Melissa A. Schilling, a strategy and innovation expert at the NYU Stern School of Business, conducted a large-scale literature review of published studies on the association between diabetes and Alzheimer’s disease. Despite conflicting reports, Schilling was able to find evidence linking insulin, insulin-degrading enzyme (IDE), and Alzheimer’s, suggesting that avoiding excess insulin, while supporting IDE robust levels, might be key approaches to prevent and lessen the impact of Alzheimer’s disease.
The research article, which summarizes contradictions in this area of research and details future implications in policy and future study opportunities, is titled “Unraveling Alzheimer’s: Making Sense of the Relationship between Diabetes and Alzheimer’s Disease,” and was published in the Journal of Alzheimer’s Disease.
Alzheimer’s disease, a condition that affects millions worldwide, is currently treated with drugs that ameliorate symptoms and provide some relief to the patient, but they do not treat the cause of the disease. According to the Alzheimer’s Association, if a more effective treatment is not discovered, the disease may cost the United States $1.1 trillion per year by 2050, with expenses mostly going to nursing home care and home care, with up to 16 million American people affected.
Hopes of finding a cure have been hindered by the abundance of research that seems to contradict itself. The connection between type 2 diabetes mellitus (T2DM) and Alzheimer’s is a prime example of such incongruences. While some studies point to insulin deficiency as a primary cause, suggesting a benefit in inhibiting IDE, others conclude that hyperinsulinemia is to blame.

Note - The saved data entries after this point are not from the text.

Lemma writeGraphSnapshot_mirrors prefix syncedAt runID ref s s' res :
  (∀ k, HasPrefix k (runPrefix prefix runID ref +:+ ":") = true → redis_keys (tables s) !! k = None) →
  writeGraphSnapshot prefix syncedAt runID ref s = (s', Ok res) →
  mirrors (runPrefix prefix runID ref) (scanned (edge_rows (follower_edges (graph (tables s))))) (redis_keys (tables s'))
  ∧ graph (tables s') = graph (tables s) ∧ SnapshotRef res = ref.
Proof.
  set (base := runPrefix prefix runID ref). intros Hfresh. unfold writeGraphSnapshot. cbv zeta. fold base.
  intros (s1 & st & E1 & E2)%bind_ok.
  apply heavy_ok in E1 as (s0 & s2 & Ht0 & E1 & Ht1). unfold sync_edges in E1.
  apply bind_ok in E1 as (s3 & rows & Eq%wrap_ok & E1). apply query_ok in Eq as [Ht3 ->].
  apply bind_ok in E1 as (s4 & st' & Es & E1). apply bind_ok in E1 as (s5 & u & Er%wrap_ok & [= <- <-]). apply exec_ok in Er. cbn in Er.
  assert (mirrors base [] (pipe_run sync_start (redis_keys (tables s3)))) as H0'.
  { rewrite Ht3, Ht0. unfold mirrors, pipe_run, set_at. cbn -[runNodesKey runAdjKey].
    rewrite Hfresh by exact (base_prefix base "nodes"). split; [done|].
    intros p _. by rewrite Hfresh by exact (base_prefix base ("adj:" +:+ trim_space p)). }
  destruct (sync_rows_mirrors _ _ _ _ _ _ [] H0' Es) as [Hm Hg]. cbn [app] in Hm.
  apply bind_ok in E2 as (s6 & seeds & Eseeds & E2). pose proof (reads_ok _ _ _ _ reads_seeds Eseeds) as Ht6.
  apply bind_ok in E2 as (s7 & [] & Ep & [= <- <-]). apply pipe_ok in Ep as [Hr Hg7].
  rewrite Hg7, Ht6, Ht1, Er, Hg, Ht3, Ht0. split_and!; [|done..].
  rewrite run_cmds_app in Hr. rewrite Ht6, Ht1, Er in Hr. fold (pipe_run st' (redis_keys (tables s4))) in Hr. rewrite Ht0 in Hm.
  rewrite Hr, run_cmds_app. set (r1 := pipe_run _ _) in *.
  assert (∀ k, k ≠ runSeedsKey base → k ≠ runMetaKey base → set_at (run_cmds [HSet (runMetaKey base) [("run_id", str (itoa runID)); ("snapshot_ref", ref); ("edge_count", str (itoa (sy_edges st'))); ("seed_count", str (itoa (Z.of_nat (length (elements seeds))))); ("synced_at", syncedAt)]; Expire (runMetaKey base) redisRunKeyTTL]
     (run_cmds (match elements seeds with [] => [] | _ => [SAdd (runSeedsKey base) (elements seeds); Expire (runSeedsKey base) redisRunKeyTTL] end) r1).1).1 k = set_at r1 k) as Hs.
  { intros k H1 H2. etransitivity; [exact (set_at_write false (HSet (runMetaKey base) _) _ k H2)|].
    destruct (elements seeds) as [|v vs]; [done|]. exact (set_at_write false (SAdd (runSeedsKey base) (v :: vs)) _ k H1). }
  destruct Hm as [Hn Ha]. split; [rewrite Hs; [exact Hn|..]|intros p Hp; rewrite Hs; [by apply Ha|..]];
    unfold runNodesKey, runAdjKey, runSeedsKey, runMetaKey; intros E%(inj _); discriminate E.
Qed.
Lemma persist_tx_ok r now runID ref ranked edges s s' o u : persist_tx r now runID ref ranked edges s = (s', Ok (Some o, u)) →
  computed r now runID ref ranked edges (tables s) (tables s').
Proof.
  unfold persist_tx. intros (s1 & u1 & E1%wrap_ok%exec_ok & E)%bind_ok. apply bind_ok in E as (s2 & st & (E2 & run & Hrun & Hst)%lock_ok & E).
  destruct (terminal st) eqn:Hter; [done|]. apply bind_ok in E as (s3 & u3 & E3%wrap_ok%exec_ok & E).
  apply bind_ok in E as (s4 & n4 & E4%wrap_ok%stmt_ok & E). apply bind_ok in E as (s5 & u5 & (E5 & Hnd & _)%stage_batches_ok & E); [|done].
  cbv zeta in E. set (ty := if enableNeighborhoods r then _ else _) in E.
  apply bind_ok in E as (s6 & job & E6%wrap_ok%stmt_ok & E). apply bind_ok in E as (s7 & u7 & E7%wrap_ok%exec_ok & [= -> _ _]).
  cbv zeta in E4. injection E4 as E4 _. fold (purged (tables s3)) in E4. cbn in E1.
  destruct (job_with_key _ (run_jobs (tables s5))); [done|]. cbv zeta in E6. injection E6 as E6 Hjob.
  assert (tables s2 = tables s) as Hs2 by congruence. rewrite E1 in Hrun.
  assert (score_stage (tables s4) = purged (drop_stage runID (tables s))) as Hst4 by (rewrite <-E4, E3, Hs2; done).
  assert (trust_runs (graph (tables s5)) = trust_runs (graph (tables s))) as Hg5 by (rewrite E5, <-E4, E3, Hs2; done).
  assert (trust_scores_global (graph (tables s5)) = trust_scores_global (graph (tables s))) as Hg5' by (rewrite E5, <-E4, E3, Hs2; done).
  assert (score_stage (tables s') = put_rows runID (ranked_rows now 1 ranked) (purged (drop_stage runID (tables s)))) as Hfinal.
  { rewrite E7, <-E6. cbn -[put_rows ranked_rows purged]. rewrite E5. cbn -[put_rows ranked_rows purged]. by rewrite Hst4. }
  assert (NoDup (ranked_rows now 1 ranked).*1) as Hnd' by by rewrite ranked_fst.
  split.
  - exists run. split; [done|]. split; [by rewrite Hst|]. rewrite E7, <-E6. cbn -[itoa]. rewrite lookup_alter_eq, Hg5, Hrun. cbn. do 2 f_equal.
    rewrite <-Hjob. by rewrite E5, <-E4, E3, Hs2.
  - done.
  - apply staged_ext. intros p. rewrite Hfinal, put_rows_lookup, decide_True by done. unfold ranking_map.
    destruct (list_to_map (ranked_rows now 1 ranked) !! p); [done|]. unfold purged. rewrite map_lookup_filter, drop_stage_lookup, decide_True by done. done.
  - intros r' Hne. transitivity (staged r' (set_stage (purged (drop_stage runID (tables s))) (drop_stage runID (tables s)))).
    + apply staged_ext. intros p. rewrite Hfinal, put_rows_lookup, decide_False by done. by rewrite staged_lookup.
    + rewrite staged_purge, staged_drop, decide_False by done. done.
  - rewrite E7, <-E6. done.
  - cbv zeta. fold ty. rewrite E7, <-E6. cbn -[insert_job fresh_job WorkerPoolForJobType run_payload run_job_key].
    rewrite E5, <-E4, E3, Hs2. done.
Qed.
Lemma sync_keeps clock locked rounds olderThan s :
  index_ok clock (tables s) → queue_ok (tables s) → olderThan ≤ clock →
  let t' := tables (syncUntrustedPurgeCandidates limit locked rounds olderThan s).1 in
  t' = tables s ∨ mid clock (tables s) t'.
Proof.
  intros Hix Hq Hc. cbv zeta. set (t := tables s) in *. assert (tables s = t) as Hs by done.
  set (P := λ u, u = t ∨ mid clock t u). change (P (tables (syncUntrustedPurgeCandidates limit locked rounds olderThan s).1)).
  unfold syncUntrustedPurgeCandidates, untrustedSnapshotPresent.
  apply query_kept; [by left|]. intros s1 E1. apply query_kept; [left; congruence|]. intros s2 E2.
  destruct (negb locked); [left; cbn; congruence|]. apply query_kept; [left; congruence|]. intros s3 E3.
  apply query_kept; [left; congruence|]. intros s4 E4. destruct (snapshot_present (tables s3)) eqn:Hp; [|left; cbn; congruence].
  assert (tables s3 = t) as T3 by congruence. assert (tables s4 = t) as T4 by congruence. rewrite T3 in Hp. cbn [negb].
  pose proof (diff_mirror_mid clock t Hix Hq Hp) as Hm. apply bind_kept.
  { unfold diffUntrustedTrustMirror. rewrite wrap_fst. unfold exec. destruct (stmt_cases (λ u, Ok (diff_mirror u, ())) s4) as [->|[a [= <-]]]; [by left|].
    right. by rewrite T4. }
  intros s5 [] E5%wrap_ok%exec_ok. rewrite T4 in E5. rewrite <-E5 in Hm. right.
  refine (keeps_bind (mid clock t) _ _ (resync_authors_keeps clock t olderThan rounds) _ s5 Hm). intros [left|]; [|apply keeps_ret].
  apply keeps_bind; [apply promote_deferred_keeps|]. intros [left'|]; [|apply keeps_ret]. by apply backfill_kinds_keeps.
Qed.

(** ** Deletions *)

Context `{UnicodeTables}.
Context (noteMediaFlags : EventRow → MediaFlags).

Lemma keeps_each {T A} (P : T → Prop) (f : A → go (db T) unit) l : (∀ x, keeps P (f x)) → keeps P (go_each f l).
Proof. intros Hf. induction l as [|x l IH]; cbn [go_each]; [apply keeps_ret|]. apply keeps_bind; [apply Hf|by intros]. Qed.

(** Taking statistics back leaves the events. *)
Lemma reverse_keeps E id : keeps (λ u, AuthorStats.events u = E) (ReverseIncrementalAuthorStatsTx noteMediaFlags id).
Proof.
  unfold ReverseIncrementalAuthorStatsTx, loadEventTagsTx, reverseIncrementalProfilePublicStatsTx, reverseIncrementalAuthorActivityDailyTx,
    reverseIncrementalAuthorHashtagDailyTx, reverseIncrementalAuthorMediaDailyTx, reverseIncrementalAuthorHourlyActivityTx,
    computeActivityDailyDeltas, computeHourlyActivityDeltas, reverseLongFormIfCurrentTx, reverseAddressableMediaIfCurrentTx,
    applyZapProfileCountersTx, adjustProfileZapCountersTx, upsertAuthorActivityDailyDeltaTx, upsertAuthorHourlyActivityDeltaTx,
    AuthorStats.resolveDerivationWriteVersion, unclaimStatDeltaTx, profileMediaDeltaTx, lookupEventPubkeyTx, loadEventHashtagsTx,
    loadNoteDiscoveryMediaFlagsTx, delete_current.
  repeat (keeps_step; try apply keeps_each; intros); try (apply keeps_exec; by intros);
    apply keeps_stmt; intros ? ? ? Ht Hst; repeat case_match; by simplify_eq.
Qed.

Lemma reverse_and_delete_ok ids s s' n :
  reverseAndDeleteTx noteMediaFlags ids s = (s', Ok n) →
  AuthorStats.events (tables s') = filter (λ b, b.1 ∉ ids) (AuthorStats.events (tables s)).
Proof.
  unfold reverseAndDeleteTx. intros E. case_bool_decide as Hids.
  { injection E as <- _. subst ids. symmetry. apply map_filter_id. intros. apply not_elem_of_nil. }
  apply bind_ok in E as (s1 & pks & E1 & E). apply wrap_ok, query_ok in E1 as [T1 _].
  apply bind_ok in E as (s2 & [] & E2 & E). apply bind_ok in E as (s3 & d & E3 & E). apply wrap_ok, stmt_ok in E3. injection E3 as E3 _.
  apply bind_ok in E as (s4 & [] & E4 & E). injection E as <- _.
  assert (AuthorStats.events (tables s2) = AuthorStats.events (tables s1)) as H2.
  { pose proof (keeps_each (λ u, AuthorStats.events u = AuthorStats.events (tables s1))
      (λ id, go_wrap ("reverse incremental stats for " +:+ id) (ReverseIncrementalAuthorStatsTx noteMediaFlags id)) ids
      (λ id, keeps_wrap _ _ _ (reverse_keeps _ id)) s1 eq_refl) as Hk. by rewrite E2 in Hk. }
  assert (AuthorStats.events (tables s4) = AuthorStats.events (tables s3)) as H4.
  { unfold RefreshProfileTimeJoinedTx in E4. case_bool_decide; [by injection E4 as <-|].
    apply bind_ok in E4 as (s5 & ? & E5 & E4). unfold AuthorStats.resolveDerivationWriteVersion in E5. apply wrap_ok, query_ok in E5 as [T5 _].
    apply wrap_ok, exec_ok in E4. rewrite E4. cbn. by rewrite T5. }
  by rewrite H4, <-E3, <-T1, <-H2.
Qed.

Lemma delete_rows_ok ids s s' n :
  reverse_and_delete noteMediaFlags ids s = (s', Ok n) →
  ∃ u, tables s' = set_stats u (tables s) ∧ AuthorStats.events u = filter (λ b, b.1 ∉ ids) (AuthorStats.events (stats (tables s))).
Proof.
  unfold reverse_and_delete. intros E. apply zoom_ok in E as (u & E & T). apply reverse_and_delete_ok in E. by exists (tables u).
Qed.

(** What an index keeps when events go. *)
Lemma row_at_deleted (ids : list string) u t id r :
  AuthorStats.events u = filter (λ b, b.1 ∉ ids) (AuthorStats.events (stats t)) →
  row_at (set_stats u t) id = Some r ↔ row_at t id = Some r ∧ (id ∉ ids).
Proof.
  intros Hu. unfold row_at. cbn. rewrite Hu, map_lookup_filter. destruct (AuthorStats.events (stats t) !! id) as [e|] eqn:He; cbn; [|split; [done|by intros [? _]]].
  destruct (decide (id ∈ ids)) as [Hin|Hin].
  - rewrite option_guard_False by naive_solver. split; [done|]. by intros [_ ?].
  - rewrite option_guard_True by done. cbn. assert (filter (λ b, is_Some (filter (λ b0 : string * EventRow, b0.1 ∉ ids) (AuthorStats.events (stats t)) !! b.1)) (first_seen t) !! id = first_seen t !! id) as ->.
    { destruct (first_seen t !! id) as [x|] eqn:Hx.
      - apply map_lookup_filter_Some. split; [done|]. cbn. exists e. by apply map_lookup_filter_Some.
      - apply map_lookup_filter_None. by left. }
    by destruct (first_seen t !! id); naive_solver.
Qed.

Lemma deleted_ok clock (ids : list string) u c d t :
  index_ok clock t → AuthorStats.events u = filter (λ b, b.1 ∉ ids) (AuthorStats.events (stats t)) →
  (∀ id r, c !! id = Some r → purge_candidates_index t !! id = Some r) →
  (∀ id v, d !! id = Some v → purge_deferred t !! id = Some v) →
  (foreign = false → ∀ id, id ∈ ids → c !! id = None ∧ d !! id = None) →
  (∀ id r, row_at t id = Some r → (id ∉ ids) → is_thread_reply t id r = false →
     (is_Some (purge_candidates_index t !! id) → is_Some (c !! id)) ∧ (is_Some (purge_deferred t !! id) → is_Some (d !! id))) →
  index_ok clock (set_index c d (set_stats u t)).
Proof.
  intros Hix Hu Hc Hd Hgone Hkeep. pose proof Hix as [XE XR XS XC XD XK XV].
  assert (∀ id s, first_seen (set_index c d (set_stats u t)) !! id = Some s → first_seen t !! id = Some s) as Hfs.
  { cbn. intros id s Hs. by apply map_lookup_filter_Some in Hs as [Hs _]. }
  assert (∀ id r, (is_Some (c !! id) ∨ is_Some (d !! id)) → indexed clock t id r → indexed clock (set_index c d (set_stats u t)) id r) as Hin.
  { intros id r Hor [H1 H2 H3 H4 H5]. split; try done; [by intros s Hs; apply H4, Hfs|]. intros Hf. specialize (H5 Hf). cbn.
    apply map_lookup_filter_Some. split; [done|]. cbn. destruct (XR id) as [e He]; [by eexists|]. exists e. rewrite Hu. apply map_lookup_filter_Some.
    split; [done|]. cbn. intros Hid. destruct (Hgone Hf id Hid) as [E1 E2]. rewrite E1, E2 in Hor. by destruct Hor as [[? ?]|[? ?]]. }
  split.
  - intros id e He. cbn in He. rewrite Hu in He. apply map_lookup_filter_Some in He as [He _]. by apply XE.
  - intros id [s Hs]. cbn in Hs. by apply map_lookup_filter_Some in Hs as [_ Hs].
  - intros id s Hs. by apply (XS id), Hfs.
  - intros id r Hr. cbn in Hr. apply Hin; [left; by eexists|]. by apply XC, Hc.
  - intros id r el Hr. cbn in Hr. destruct (XD id r el (Hd _ _ Hr)) as [? ->]. split; [|done]. apply Hin; [right; by eexists|done].
  - exact XK.
  - intros id r Hr Hk Hrep. assert (row_at (set_stats u t) id = Some r) as Hr' by exact Hr.
    apply row_at_deleted with (ids := ids) in Hr' as [Hrow Hni]; [|done].
    assert (is_thread_reply t id r = false) as Hrep'.
    { unfold is_thread_reply in *. cbn in Hrep. destruct (r_kind r =? 1); [|done]. cbn in *. apply bool_decide_eq_false. apply bool_decide_eq_false in Hrep.
      intros Hth. apply Hrep. apply elem_of_filter. split; [|done]. unfold row_at in Hr. cbn in Hr. destruct (AuthorStats.events u !! id); [by eexists|done]. }
    destruct (Hkeep id r Hrow Hni Hrep') as [K1 K2]. destruct (XV id r Hrow Hk Hrep') as [cu Hcu Hlt|Hca|Hde|Hm|cu Hq Hlt].
    + by eapply CovAhead.
    + by apply CovCandidate, K1.
    + by apply CovDeferred, K2.
    + by apply CovMirror.
    + by eapply CovQueue.
Qed.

According to Schilling’s conclusions, there is indeed a relationship between insulin, IDE, and Alzheimer’s that yields multiple pathways to the disease depending on where the defect occurs. In a normal situation, insulin upregulates the expression of IDE, which subsequently breaks insulin down, leading to its decreased levels. Research has shown that IDE also plays important roles in breaking down Aβ, whose accumulation is one of the major hallmarks of Alzheimer’s disease.
Schilling found evidence of at least four different ways this cycle can malfunction and lead to Alzheimer’s. Identification of such malfunctions is important as the specific mechanism by which the disease arises strongly determines what treatments are likely to be effective. For example, if insulin deficiency is the main cause, intranasal insulin might benefit the patient. On the other hand, if hyperinsulinemia is the cause, then administering intranasal insulin could exacerbate the disease.
Schilling suggested there is enough evidence indicating that testing for glucose tolerance should occur early and often and, as obesity is also strongly associated with hyperinsulinemia and diabetes, glucose intolerance testing should become a standard part of regular health screening. This is especially important as diabetes is still fairly undiagnosed in the U.S. and many more people are pre-diabetic.
Early identification of diabetes and pre-diabetes, for example by testing hemoglobin A1c levels, could significantly lessen the impact of both diabetes and, possibly, Alzheimer’s.
According to Schilling, her findings strongly recommend policy changes, namely the identification of glycemic index on food products.
“What I’ve learned from my innovation research is that specialists can become trapped in the logic of their field, so new perspectives often come from outsiders,” Schilling said in an NYU press release. “If we can raise awareness and get more people tested for hyperinsulinemia, especially those who have been diagnosed with or who are at risk for dementia, it could significantly lessen the incidence of Alzheimer’s disease and vascular dementia, as well as other diabetes-related health problems.”